There are the criminal investigations the Sheriff’s Department opened into a few of Villanueva’s most ardent critics that led to widespread accusations that he was abusing the ability of the office to attack adversaries. California’s attorney general has taken over those investigations and is looking into the misconduct claims.

And lawsuits by top-ranking sheriff’s officials alleging Villanueva covered up an incident by which a deputy kneeled on the pinnacle of a jail inmate remain unresolved.

The oversight commission, meanwhile, is holding public hearings into ganglike groups of deputies which have operated within the department for a long time. Villanueva got here under fire for his handling of the issue, each downplaying its seriousness and claiming to have taken decisive steps to handle it. He has also rebuffed subpoenas from the commission to reply questions on the groups and other problems under oath.

Luna, who headed the Long Beach police for seven years before retiring last 12 months, campaigned because the level-headed alternative to Villanueva, promising to work collaboratively with the county officials and department watchdogs Villanueva selected to make into enemies.

But he has remained largely unknown outside Long Beach and, as an outsider to the Sheriff’s Department, he’ll face the challenge of winning over a rank and file that grew to understand Villanueva’s brash style. Through the pandemic, for instance, Villanueva refused to implement the county’s vaccine mandate — a move widely cheered by deputies.
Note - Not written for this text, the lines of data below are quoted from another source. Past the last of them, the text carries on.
(* ===== verification/_CoqProject ===== *)
-Q . S2P
Prelude.v
StateMonad.v
CommonData.v
RLP.v
PBFTMsg.v
BlockHeader.v
Block.v
PBFTMsgCache.v
PBFTReqCache.v
PBFTState.v
PBFTEngine.v
PBFTSafety.v
PBFTProps.v
PBFTChecks.v
DAG.v
TxDAG.v
Transaction.v
NonceCheck.v
TxPool.v
Receipt.v
TxsParser.v
TrieHash.v
BlockCodec.v
Sealer.v
RaftMsg.v
RaftEngine.v
RaftProps.v
SyncQueues.v
SyncMaster.v
SyncProps.v
Text.v
ABI.v
StorageEntry.v
MemoryTable.v
TableProps.v
TableFactory.v
FactoryProps.v
TableRows.v
TableEffects.v
StorageState.v
StateProps.v
ABIParser.v
Precompiled.v
ParallelConfig.v
DagTransfer.v
EVM.v
EVMProps.v
EVMRuns.v
EVMStatic.v
EVMArith.v
TableInv.v
Executive.v
ExecutiveProps.v
ExecutiveFuel.v
ExecutiveState.v
PermissionPrecompiled.v
ExecutiveCases.v
BlockVerifier.v
BlockProps.v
Despite his relative obscurity to most L.A. County voters, Luna was long considered the front-runner within the race. Villanueva’s showing within the June primary — he received 31% of the vote — was considered a poor end in a race that historically has favored the incumbent. Luna finished second in the first, receiving 26% of the vote.

At Luna’s election night party last week, Gregory Sanders, a senior pastor of the Rock Christian Fellowship in Long Beach, waded through the gang of several hundred people. He said Luna could be a transparent upgrade.

“His heart is in the best place, to create an area where our community has faith within the sheriff,” he said.

Times staff author Libor Jany contributed to this report.